The mission of our group is to provide education, hope, and support in a caring environment to myeloma patients, family members, and friends. My initial goal for the group was to have at least 10 people attend each meeting. By the end of 2003, we far exceeded that goal and were averaging 20 people per meeting. There was a core group of regular participants and friendships began to develop. Everyone had a different story with myeloma but we were able to share experiences and offer support to one another, both in person and on the phone.

Every support group has a personality. Our group is a family. I want everyone who joins us to feel welcome, to feel safe, and to feel very hopeful. The Wellness Community has provided us with a wonderful meeting environment and an outstanding facilitator, Mae Greenberg. The local Millennium Pharmaceuticals representative, Norma Ortega, has been extremely supportive and has significantly contributed to the success of our group. She is personally engaged in my annual planning process. Based on feedback received from our members, we develop a draft agenda for the year that is reviewed and approved by the members. Norma and Millennium have generously assisted our group by bringing in excellent speakers and sponsoring refreshments for the meetings, which take place the 4th Wednesday of every month from 6 to 8 PM.

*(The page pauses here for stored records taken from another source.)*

(** * Smart Safety Band backend: telemetry ingestion, emergency detection,
      retention, history, statistics and location sharing (server.js)

    The Express handlers of [server.js] are embedded as functions in a small
    state-and-exception monad over a model of the three MongoDB collections.

    - A JavaScript Number is an IEEE 754 binary64 value: [float].
    - A Date is its epoch-millisecond value: [Z].
    - Request fields that may be missing are [option]s ([None] = undefined).
    - A Mongoose collection is the list of its documents in insertion order.
    - Every asynchronous database call may reject; which calls reject is an
      input of the model ([Env.faults], keyed by the source's call site).
    - Informational [console.log] output is not modelled; [console.error]
      lines are. *)

From Stdlib Require Import PrimFloat.
From stdpp Require Import gmap strings list sorting.

Open Scope Z_scope.

(** ** JavaScript values *)

Abbreviation number := float.

Module JS.

(** ToBoolean on a Number: [0], [-0] and [NaN] are falsy. *)
Definition truthy (x : number) : bool :=
  negb (PrimFloat.is_zero x || PrimFloat.is_nan x).

(** ToBoolean on a possibly undefined Number. *)
Definition truthy_opt (v : option number) : bool :=
  match v with
  | Some x => truthy x
  | None => false
  end.

(** [v || 0] for a possibly undefined Number [v]. *)
Definition or_zero (v : option number) : number :=
  match v with
  | Some x => if truthy x then x else 0%float
  | None => 0%float
  end.

(** ToBoolean on a possibly undefined String: [""] is falsy. *)
Definition truthy_str (v : option string) : bool :=
  match v with
  | Some s => negb (String.eqb s "")
  | None => false
  end.

(** ToBoolean on a possibly undefined Boolean. *)
Definition truthy_bool (v : option bool) : bool :=
  match v with
  | Some b => b
  | None => false
  end.

(** ToBoolean on a possibly undefined epoch-millisecond number. *)
Definition truthy_ms (v : option Z) : bool :=
  match v with
  | Some t => negb (t =? 0)
  | None => false
  end.

Definition two52 : number := 4503599627370496%float.

(** [parseInt(x)] for a Number [x]: the integer part of [x], [NaN] for
    [NaN] and the infinities.  JavaScript goes through [String(x)], so this
    is the result for [1e-6 <= |x| < 1e21] and for zero; outside that range
    [String(x)] is in exponent notation and only its leading digits are
    read, which the model does not follow. *)
Definition parseInt (x : number) : number :=
  if PrimFloat.is_infinity x then PrimFloat.nan
  else
    let a := PrimFloat.abs x in
    if (a <? two52)%float then
      let r := (a + two52 - two52)%float in
      let f := if (a <? r)%float then (r - 1)%float else r in
      if (x <? 0)%float then (- f)%float else f
    else x.

(** [parseFloat(x)] for a truthy Number [x] is [x]. *)
Definition parseFloat (x : number) : number := x.

(** [v ? f(v) : undefined] for a possibly undefined Number [v]. *)
Definition if_truthy (f : number -> number) (v : option number)
  : option number :=
  match v with
  | Some x => if truthy x then Some (f x) else None
  | None => None
  end.

(** The values stored in the schema-less [metadata] of an activity. *)
#[warnings="-register-all"]
Inductive value :=
| Undefined
| Null
| Num (n : number)
| Str (s : string)
| Date (t : Z)
| Obj (fields : list (string * value)).

Definition of_num (v : option number) : value :=
  match v with
  | Some x => Num x
  | None => Undefined
  end.

End JS.

(** ** Schemas *)

Definition ObjectId := nat.

Record Contact := {
  contact_id : string;
  contact_name : string;
  contact_phone : string;
  contact_relationship : string
}.

Module User.
Record t := {
  _id : ObjectId;
  name : string;
  email : string;
  phone : string;
  emergencyContacts : list Contact
}.
End User.

(** [activitySchema.type], enum ['sync', 'location', 'emergency', 'system']. *)
Inductive ActivityType := Ty_sync | Ty_location | Ty_emergency | Ty_system.

(** [activitySchema.status], enum ['success', 'warning', 'error', 'normal']. *)
Inductive ActivityStatus := St_success | St_warning | St_error | St_normal.

#[global] Instance ActivityType_eq_dec : EqDecision ActivityType.
Proof. solve_decision. Defined.

Definition type_name (t : ActivityType) : string :=
  match t with
  | Ty_sync => "sync"
  | Ty_location => "location"
  | Ty_emergency => "emergency"
  | Ty_system => "system"
  end.

Definition type_eqb (a b : ActivityType) : bool :=
  match a, b with
  | Ty_sync, Ty_sync | Ty_location, Ty_location
  | Ty_emergency, Ty_emergency | Ty_system, Ty_system => true
  | _, _ => false
  end.

Definition status_eqb (a b : ActivityStatus) : bool :=
  match a, b with
  | St_success, St_success | St_warning, St_warning
  | St_error, St_error | St_normal, St_normal => true
  | _, _ => false
  end.

(** The message templates of the activities written by the two ingest
    routes; the interpolated number is kept, its formatting is not. *)
Inductive Message :=
| Msg_potential_fall (totalAcceleration : number)
    (* `Potential fall detected! Total acceleration: ${...}g` *)
| Msg_rapid_movement (totalRotation : number)
    (* `Rapid movement detected! Total rotation: ${...}°/s` *)
| Msg_esp32_received       (* 'ESP32 sensor data received' *)
| Msg_emergency_button     (* 'Emergency button pressed on device' *)
| Msg_fall_by_device       (* 'Fall detected by device sensors' *)
| Msg_heart_rate (heartRate : number)
    (* `Abnormal heart rate detected: ${heartRate} BPM` *)
| Msg_temperature (temperature : number)
    (* `Abnormal body temperature: ${temperature}°C` *)
| Msg_low_battery (batteryLevel : number)
    (* `Low battery warning: ${batteryLevel}%` *)
| Msg_text (s : string).

(** An activity document; its [_id] is never read and is left out. *)
Module Activity.
Record t := {
  userId : ObjectId;
  type : ActivityType;
  message : Message;
  status : ActivityStatus;
  metadata : JS.value;
  createdAt : Z
}.
End Activity.

Module Vec3.
Record t := { x : option number; y : option number; z : option number }.
End Vec3.

Module Location.
Record t := {
  latitude : option number;
  longitude : option number;
  accuracy : option number
}.
End Location.

Module SensorData.
Record t := {
  _id : ObjectId;
  userId : ObjectId;
  deviceId : string;
  heartRate : option number;
  temperature : option number;
  accelerometer : option Vec3.t;
  gyroscope : option Vec3.t;
  location : option Location.t;
  batteryLevel : option number;
  emergencyTriggered : bool;
  fallDetected : bool;
  timestamp : Z;
  createdAt : Z
}.

(** A [min]/[max] validator of the schema; it is skipped for an undefined
    value. *)
Definition in_range (lo hi : number) (v : option number) : bool :=
  match v with
  | Some n => (lo <=? n)%float && (n <=? hi)%float
  | None => true
  end.

(** [sensorDataSchema]: heartRate 0..300, temperature -50..100,
    batteryLevel 0..100. *)
Definition validate (d : t) : option string :=
  if negb (in_range 0 300 (heartRate d)) then Some "heartRate"
  else if negb (in_range (-50) 100 (temperature d)) then Some "temperature"
  else if negb (in_range 0 100 (batteryLevel d)) then Some "batteryLevel"
  else None.
End SensorData.

Definition js_of_vec3 (v : option Vec3.t) : JS.value :=
  match v with
  | Some v => JS.Obj [("x", JS.of_num (Vec3.x v)); ("y", JS.of_num (Vec3.y v));
                      ("z", JS.of_num (Vec3.z v))]
  | None => JS.Undefined
  end.

Definition js_of_location (l : option Location.t) : JS.value :=
  match l with
  | Some l => JS.Obj [("latitude", JS.of_num (Location.latitude l));
                      ("longitude", JS.of_num (Location.longitude l));
                      ("accuracy", JS.of_num (Location.accuracy l))]
  | None => JS.Undefined
  end.

(** ** The world: database, console, outgoing SMS *)

Inductive Exn :=
| DbError (call : string)            (* a rejected database call *)
| ValidationError (path : string)    (* a Mongoose validator failed *)
| ReferenceError (identifier : string)
| SmsError (to : string).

I am very grateful for the many wonderful relationships that have formed as a result of the Miami support group. Sadly, last year we experienced our first losses and we still feel the void left by several long-time members. I am delighted that their spouses still attend meetings on occasion. I keep in touch with them and assure them that they will always be a part of our group. We continue to welcome new members and I am encouraged that we have had at least one new attendee at each meeting for the past few months.

My husband Dennis and I have become good friends with Cindy and Bob Feltzin. Last year, the four of us traveled to Los Angeles together to attend the IMF Gala and take in some sights. Cindy planned a whirlwind of activities while we were there and we had a fabulous time. Cindy and I also work together to support and promote each other's groups. One successful strategy that we pursue is to share speakers when possible. The Miami group meets Wednesday in the evening and the Palm Beach group meets on Thursday afternoon, which has allowed us to invite speakers to address both support groups on consecutive days. Cindy and Bob are very gracious hosts, and they have even provided transportation from Miami and opened their home to speakers. Like Cindy, we welcome visitors and encourage all myeloma patients, family members and friends to attend our meetings if they are in town.